**What is being asked:**
Look through the material below and copy exactly the lines from the line with "EnergyMeter.init (ThermalGovernor.make default_thresholds" to the line with "w (meter d) (thermal d) (burst d)", those two lines included.

Recorded data Block Start

(** A stored envelope whose bytes were altered inside four consecutive
    positions, or that was cut short or extended, is refused. *)
Theorem damaged_envelope_rejected (e : PersistEnvelope) (data data' : list Z) :
  valid_envelope e -> encode_envelope e = Ret data -> Forall (in_u 8) data' ->
  burst data data' \/ (exists x, x <> [] /\ (data = data' ++ x \/ data' = data ++ x)) ->
  forall e', decode_envelope data' <> envelope_ok e'.
Proof.
  intros He Hd Hr Hdam e' Hok. rewrite encode_envelope_valid in Hd by assumption.
  assert (E : data = seal (envelope_header e ++ blob e)) by congruence. clear Hd.
  pose proof (decode_encoded e He) as Hdec. rewrite <- E in Hdec. destruct Hdam as [Hb|(x & Hx & [Hc|Hc])].
  - apply (accepted_no_burst data data' e e'); try assumption.
    rewrite E. apply seal_range, envelope_body_range, He.
  - apply Hx, (accepted_no_extension data' x e' e); congruence.
  - apply Hx, (accepted_no_extension data x e e'); congruence.
Qed.

Lemma damaged_envelope_rejected_witness :
  let data := seal (envelope_header (mkEnvelope 1 [0; 9; 255]) ++ [0; 9; 255]) in
  encode_envelope (mkEnvelope 1 [0; 9; 255]) = Ret data /\
  forall e', decode_envelope (data ++ [10]) <> envelope_ok e'.
Proof.
  cbv zeta. split; [reflexivity|].
  apply (damaged_envelope_rejected (mkEnvelope 1 [0; 9; 255]) (seal (envelope_header (mkEnvelope 1 [0; 9; 255]) ++ [0; 9; 255]))).
  - split; [reflexivity|split; [repeat constructor; cbn; lia|cbn; unfold PERSIST_MAX; lia]].
  - reflexivity.
  - apply Forall_app_2; [|repeat constructor; cbn; lia].
    apply seal_range, Forall_app_2; [apply envelope_header_range|repeat constructor; cbn; lia].
  - right. exists [10]. split; [discriminate|right; reflexivity].
Defined.

(** ** Facts about files *)
Lemma tmp_path_other (path : string) : tmp_path path <> path.
Proof.
  unfold tmp_path. induction path as [|c path IH]; [discriminate|]. intros [= H]. exact (IH H).
Qed.

(** What a state of the file system may look like while a file is replaced. *)
Definition intact (path : string) (data : list Z) (fs s : files) : Prop :=
  (persist_read path s = persist_read path fs \/ persist_read path s = Some data) /\
  forall p, p <> path -> p <> tmp_path path -> s !! p = fs !! p.

Lemma intact_refl (path : string) (data : list Z) (fs : files) : intact path data fs fs.
Proof. split; auto. Qed.

Lemma intact_tmp (path : string) (data l : list Z) (fs : files) : intact path data fs (<[tmp_path path := l]> fs).
Proof.
  split; [left; apply lookup_insert_ne, tmp_path_other|]. intros p _ Hp. apply lookup_insert_ne. congruence.
Qed.

Lemma intact_removed (path : string) (data l : list Z) (fs : files) :
  intact path data fs (delete (tmp_path path) (<[tmp_path path := l]> fs)).
Proof.
  pose proof (tmp_path_other path). split.
  - left. unfold persist_read. rewrite lookup_delete_ne, lookup_insert_ne by congruence. reflexivity.
  - intros p _ Hp. rewrite lookup_delete_ne, lookup_insert_ne by congruence. reflexivity.
Qed.

Lemma intact_replaced (path : string) (data l : list Z) (fs : files) :
  intact path data fs (<[path := data]> (delete (tmp_path path) (<[tmp_path path := l]> fs))).
Proof.
  split; [right; apply lookup_insert_eq|]. intros p Hp Ht.
  rewrite lookup_insert_ne, lookup_delete_ne, lookup_insert_ne by congruence. reflexivity.
Qed.

Lemma intact_partial (path : string) (data : list Z) (fs : files) (l : list nat) :
  Forall (intact path data fs) ((fun k => <[tmp_path path := take k data]> fs) <$> l).
Proof. apply Forall_fmap, Forall_true. intros k. apply intact_tmp. Qed.

Lemma persist_states_intact (env : io) (path : string) (data : list Z) (fs : files) :
  Forall (intact path data fs) (persist_write env path data fs).1.1.
Proof.
  unfold persist_write. destruct (open_ok env), (write_ok env), (rename_ok env), (remove_ok env); cbn [negb fst];
    repeat first [ apply Forall_cons_2 | apply Forall_app_2 | apply Forall_nil_2 | apply intact_partial
                 | apply intact_refl | apply intact_tmp | apply intact_removed | apply intact_replaced ].
Qed.

(** The temporary file as it is when the write failed. *)
Lemma last_tmp_state (path : string) (data : list Z) (fs : files) (sizes : list nat) :
  exists l, last (fs :: <[tmp_path path := []]> fs :: ((fun k => <[tmp_path path := take k data]> fs) <$> sizes))
    = Some (<[tmp_path path := l]> fs).
Proof.
  induction sizes as [|k sizes _] using rev_ind; [exists []; reflexivity|].
  exists (take k data). rewrite fmap_app, !app_comm_cons, last_app. reflexivity.
Qed.

(** What a write leaves: the new content exactly when every step of it went well. *)
Definition works (env : io) : bool := open_ok env && write_ok env && rename_ok env.

Lemma persist_last (env : io) (path : string) (data : list Z) (fs : files) : exists states err final,
  persist_write env path data fs = (states, works env, err) /\ last states = Some final /\
  if works env then final !! path = Some data /\ final !! tmp_path path = None
  else final !! path = fs !! path /\ err <> EmptyString.
Proof.
  pose proof (tmp_path_other path) as Ht. unfold persist_write, works.
  destruct (last_tmp_state path data fs (sizes_seen env)) as (l & E).
  destruct (open_ok env), (write_ok env), (rename_ok env), (remove_ok env); cbn [negb andb]; do 3 eexists; (split; [reflexivity|]);
    try (split; [exact E|split; [apply lookup_insert_ne; assumption|discriminate]]);
    try (split; [reflexivity|split; [reflexivity|discriminate]]);
    (rewrite app_comm_cons, app_comm_cons, last_app; split; [reflexivity|]).
  1-2: rewrite lookup_insert_eq, lookup_insert_ne, lookup_delete_eq by congruence; auto.
  - rewrite lookup_delete_ne, lookup_insert_ne by congruence. split; [reflexivity|discriminate].
  - rewrite lookup_insert_ne by congruence. split; [reflexivity|discriminate].
Qed.

(** C33: whatever moment a [persist_write] is interrupted at, the file it writes
    holds its previous content or the whole new one, and no file but it and its
    temporary is touched; the call reports success exactly when the new content
    is in place at the end, and then the temporary is gone. *)
Theorem persist_write_atomic (env : io) (path : string) (data : list Z) (fs : files) :
  let '(states, ok, err) := persist_write env path data fs in
  Forall (intact path data fs) states /\
  exists final, last states = Some final /\
    if ok then persist_read path final = Some data /\ final !! tmp_path path = None
    else persist_read path final = persist_read path fs /\ err <> EmptyString.
Proof.
  pose proof (persist_states_intact env path data fs) as H.
  destruct (persist_last env path data fs) as (states & err & final & E & El & Hf). rewrite E in *.
  split; [exact H|]. exists final. split; [exact El|]. unfold persist_read. destruct (works env); exact Hf.
Qed.
(* ===== verification/Governor.v ===== *)
(** * The governor (governor.hpp)

    [Governor.t] is the state the shared mutex guards, with the allocators of the
    identifiers it hands out.  Each public method is one step on it, run while the
    lock is held; the clock is the time [clock_.now()] returns, an argument.  The
    backend is given by its interface: the methods that call it return its new
    state next to theirs.  The persisted form of the state is in
    [GovernorState.v]. *)
From S2P Require Import Prelude Binary64 Util Units Ids Clock Budget Authority WorkloadClass Thermal Policy.
From S2P Require Import Energy Reservation ReservationSpec Index PowerDomain Backend DecisionEngine.
Local Open Scope Z_scope.
#[local] Set Warnings "-inexact-float".

Record GovernorConfig := mkConfig {
  cfg_id : GovernorId;
  cfg_node : NodeId;
  cfg_boot : WorkerBootId;
  cfg_epoch : CoordinatorEpoch }.

Module DeviceState.
Record t := mk {
  accel : AcceleratorId;
  caps : BackendCapabilities;
  latest : option BackendSample;
  last_observed : Timestamp;
  obs_gen : ObservationGeneration;
  device_gen : DeviceGeneration;
  power_window : PowerWindow.t;
  meter : EnergyMeter.t;
  thermal : ThermalGovernor.t;
  burst : BurstBudget.t;
  perf : PerformanceStateSet;
  hardware_cap : option Watts }.

Definition default_caps : BackendCapabilities :=
  mkCapabilities UNAVAILABLE UNAVAILABLE UNAVAILABLE UNAVAILABLE UNAVAILABLE UNAVAILABLE UNAVAILABLE.

(** What [devices_[accel]] creates. *)
Definition init : t :=
  mk invalid_id default_caps None never gen_null gen_null (PowerWindow.init (mkDuration 2000000000))
    EnergyMeter.init (ThermalGovernor.make default_thresholds invalid_id) (BurstBudget.make default_burst_limits)
    default_perf None.

Definition set_head (a : AcceleratorId) (c : BackendCapabilities) (g : ObservationGeneration) (d : t) : t :=
  mk a c (latest d) (last_observed d) g (device_gen d) (power_window d) (meter d) (thermal d) (burst d) (perf d)
    (hardware_cap d).
Definition set_latest (s : BackendSample) (now : Timestamp) (d : t) : t :=
  mk (accel d) (caps d) (Some s) now (obs_gen d) (device_gen d) (power_window d) (meter d) (thermal d) (burst d)
    (perf d) (hardware_cap d).
Definition set_window (w : PowerWindow.t) (d : t) : t :=
  mk (accel d) (caps d) (latest d) (last_observed d) (obs_gen d) (device_gen d) w (meter d) (thermal d) (burst d)
    (perf d) (hardware_cap d).
Definition set_cap (c : option Watts) (d : t) : t :=
  mk (accel d) (caps d) (latest d) (last_observed d) (obs_gen d) (device_gen d) (power_window d) (meter d)
    (thermal d) (burst d) (perf d) c.
Definition set_meter (m : EnergyMeter.t) (d : t) : t :=
  mk (accel d) (caps d) (latest d) (last_observed d) (obs_gen d) (device_gen d) (power_window d) m (thermal d)
    (burst d) (perf d) (hardware_cap d).
Definition set_thermal (g : ThermalGovernor.t) (d : t) : t :=
  mk (accel d) (caps d) (latest d) (last_observed d) (obs_gen d) (device_gen d) (power_window d) (meter d) g
    (burst d) (perf d) (hardware_cap d).
Definition set_burst (b : BurstBudget.t) (d : t) : t :=
  mk (accel d) (caps d) (latest d) (last_observed d) (obs_gen d) (device_gen d) (power_window d) (meter d)
    (thermal d) b (perf d) (hardware_cap d).

(** One device of [invalidate_live_telemetry]. *)
Definition invalidate (d : t) : t :=
  mk (accel d) (caps d) None never gen_null (device_gen d) (power_window d) (meter d)
    (ThermalGovernor.reset (thermal d)) (burst d) (perf d) (hardware_cap d).
End DeviceState.

Module Governor.
Record t := mk {
  cfg : GovernorConfig;
  domains : PowerDomainTree.t;
  rm : ReservationManager.t BudgetManager.t;
  res_index : ReservationIndex.t;
  policy : PowerPolicy.t;
  engine : DecisionEngine.t;
  authority : AuthorityGate.t;
  history : ChangeHistory.t;
  devices : gmap AcceleratorId DeviceState.t;
  workload_meter : gmap WorkloadId EnergyMeter.t;
  total_meter : EnergyMeter.t;
  default_accel : AcceleratorId;
  next_policy : Z;
  next_observation : Z }.

Definition budgets (g : t) : BudgetManager.t := ReservationManager.budgets (rm g).

Definition set_cfg (c : GovernorConfig) (g : t) : t :=
  mk c (domains g) (rm g) (res_index g) (policy g) (engine g) (authority g) (history g) (devices g)
    (workload_meter g) (total_meter g) (default_accel g) (next_policy g) (next_observation g).
Definition set_domains (d : PowerDomainTree.t) (g : t) : t :=
  mk (cfg g) d (rm g) (res_index g) (policy g) (engine g) (authority g) (history g) (devices g)
    (workload_meter g) (total_meter g) (default_accel g) (next_policy g) (next_observation g).
Definition set_rm (m : ReservationManager.t BudgetManager.t) (g : t) : t :=
  mk (cfg g) (domains g) m (res_index g) (policy g) (engine g) (authority g) (history g) (devices g)
    (workload_meter g) (total_meter g) (default_accel g) (next_policy g) (next_observation g).
Definition set_budgets (b : BudgetManager.t) (g : t) : t := set_rm (ReservationManager.set_budgets b (rm g)) g.
Definition set_index (x : ReservationIndex.t) (g : t) : t :=
  mk (cfg g) (domains g) (rm g) x (policy g) (engine g) (authority g) (history g) (devices g)
    (workload_meter g) (total_meter g) (default_accel g) (next_policy g) (next_observation g).
Definition set_policy (p : PowerPolicy.t) (g : t) : t :=
  mk (cfg g) (domains g) (rm g) (res_index g) p (engine g) (authority g) (history g) (devices g)
    (workload_meter g) (total_meter g) (default_accel g) (next_policy g) (next_observation g).
Definition set_engine (e : DecisionEngine.t) (g : t) : t :=
  mk (cfg g) (domains g) (rm g) (res_index g) (policy g) e (authority g) (history g) (devices g)
    (workload_meter g) (total_meter g) (default_accel g) (next_policy g) (next_observation g).
Definition set_authority (a : AuthorityGate.t) (g : t) : t :=
  mk (cfg g) (domains g) (rm g) (res_index g) (policy g) (engine g) a (history g) (devices g)
    (workload_meter g) (total_meter g) (default_accel g) (next_policy g) (next_observation g).
Definition set_history (h : ChangeHistory.t) (g : t) : t :=
  mk (cfg g) (domains g) (rm g) (res_index g) (policy g) (engine g) (authority g) h (devices g)
    (workload_meter g) (total_meter g) (default_accel g) (next_policy g) (next_observation g).
Definition set_devices (d : gmap AcceleratorId DeviceState.t) (g : t) : t :=
  mk (cfg g) (domains g) (rm g) (res_index g) (policy g) (engine g) (authority g) (history g) d
    (workload_meter g) (total_meter g) (default_accel g) (next_policy g) (next_observation g).
Definition set_meters (w : gmap WorkloadId EnergyMeter.t) (m : EnergyMeter.t) (g : t) : t :=
  mk (cfg g) (domains g) (rm g) (res_index g) (policy g) (engine g) (authority g) (history g) (devices g)
    w m (default_accel g) (next_policy g) (next_observation g).
Definition set_counters (p o : Z) (g : t) : t :=
  mk (cfg g) (domains g) (rm g) (res_index g) (policy g) (engine g) (authority g) (history g) (devices g)
    (workload_meter g) (total_meter g) (default_accel g) p o.

(** The constructor, given the values of the identifier allocators. *)
Definition make (c : GovernorConfig) (next_res next_pol next_obs next_dec : Z) : t :=
  let '(pid, next_pol) := allocate next_pol in
  mk c ∅ (ReservationManager.mk ∅ next_res ∅) ReservationIndex.empty
    (PowerPolicy.set_generation gen_null (PowerPolicy.defaults pid "default"))
    (DecisionEngine.init next_dec) (AuthorityGate.make (cfg_epoch c) (cfg_boot c))
    (ChangeHistory.make ChangeHistory.default_max) ∅ ∅ EnergyMeter.init (mkId 1) next_pol next_obs.

Definition log (k : ChangeKind) (msg : string) (now : Timestamp) : M t () :=
  smodify (fun g => set_history (ChangeHistory.append (history g) k msg now) g).

Definition id_string {Tag : Set} (i : StrongId Tag) : string := to_string_int (id_raw i).
Definition gen_string {Tag : Set} (x : Generation Tag) : string := to_string_int (gen_raw x).
(** C23: no call but [load] rolls the policy back: from a governor whose authority mark for
    policies is the generation of its policy (a new one, for example), through any history
    of the other calls, the generation of the installed policy never decreases, a call that
    changes the policy raises it strictly, and the mark is that generation.  [load] replaces
    the policy by that of the file, whatever its generation
    ([GovernorLoad.load_rolls_policy_back]). *)
Theorem policy_never_rolls_back (l l' : list event) (g : t) :
  AuthorityGate.policy (authority g) = PowerPolicy.generation (policy g) ->
  let g1 := history_of l g in
  let g2 := history_of (l ++ l') g in
  gen_raw (PowerPolicy.generation (policy g1)) <= gen_raw (PowerPolicy.generation (policy g2)) /\
  (gen_raw (PowerPolicy.generation (policy g1)) = gen_raw (PowerPolicy.generation (policy g2)) -> policy g1 = policy g2) /\
  AuthorityGate.policy (authority g2) = PowerPolicy.generation (policy g2).
Proof.
  intros Hg g1 g2.
  assert (Hstep : forall l g, AuthorityGate.policy (authority g) = PowerPolicy.generation (policy g) ->
    let g' := history_of l g in
    gen_raw (PowerPolicy.generation (policy g)) <= gen_raw (PowerPolicy.generation (policy g')) /\
    (gen_raw (PowerPolicy.generation (policy g)) = gen_raw (PowerPolicy.generation (policy g')) -> policy g = policy g') /\
    AuthorityGate.policy (authority g') = PowerPolicy.generation (policy g')).
  { clear. intros l. unfold history_of. induction l as [|e l IH]; intros g Hg; cbn; [auto with lia|].
    assert (H1 : gen_raw (PowerPolicy.generation (policy g)) <= gen_raw (PowerPolicy.generation (policy (after e g))) /\
      (gen_raw (PowerPolicy.generation (policy g)) = gen_raw (PowerPolicy.generation (policy (after e g))) -> policy g = policy (after e g)) /\
      AuthorityGate.policy (authority (after e g)) = PowerPolicy.generation (policy (after e g))).
    { assert (Hcase : (exists clock p, e = EvInstallPolicy clock p) \/ forall clock p, e <> EvInstallPolicy clock p)
        by (destruct e; first [left; eauto; fail | right; discriminate]).
      destruct Hcase as [(clock & p & ->)|Hne]; [|destruct (event_policy e g Hne) as [-> ->]; auto with lia].
      destruct (install_policy_state clock p g) as [[-> ->]|(-> & Hl & ->)]; [auto with lia|].
      unfold gen_leb in Hl. split; [lia|]. split; [lia|reflexivity]. }
    destruct H1 as (H1 & H2 & H3). destruct (IH _ H3) as (H4 & H5 & H6).
    split; [lia|]. split; [|exact H6]. intros E. rewrite H2 by lia. apply H5. lia. }
  destruct (Hstep l g Hg) as (_ & _ & H1). destruct (Hstep l' g1 H1) as (H2 & H3 & H4).
  subst g2. unfold history_of. rewrite foldl_app. auto.
Qed.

Recorded data Block End

**Exercise response:**
    EnergyMeter.init (ThermalGovernor.make default_thresholds invalid_id) (BurstBudget.make default_burst_limits)
    default_perf None.

Definition set_head (a : AcceleratorId) (c : BackendCapabilities) (g : ObservationGeneration) (d : t) : t :=
  mk a c (latest d) (last_observed d) g (device_gen d) (power_window d) (meter d) (thermal d) (burst d) (perf d)
    (hardware_cap d).
Definition set_latest (s : BackendSample) (now : Timestamp) (d : t) : t :=
  mk (accel d) (caps d) (Some s) now (obs_gen d) (device_gen d) (power_window d) (meter d) (thermal d) (burst d)
    (perf d) (hardware_cap d).
Definition set_window (w : PowerWindow.t) (d : t) : t :=
  mk (accel d) (caps d) (latest d) (last_observed d) (obs_gen d) (device_gen d) w (meter d) (thermal d) (burst d)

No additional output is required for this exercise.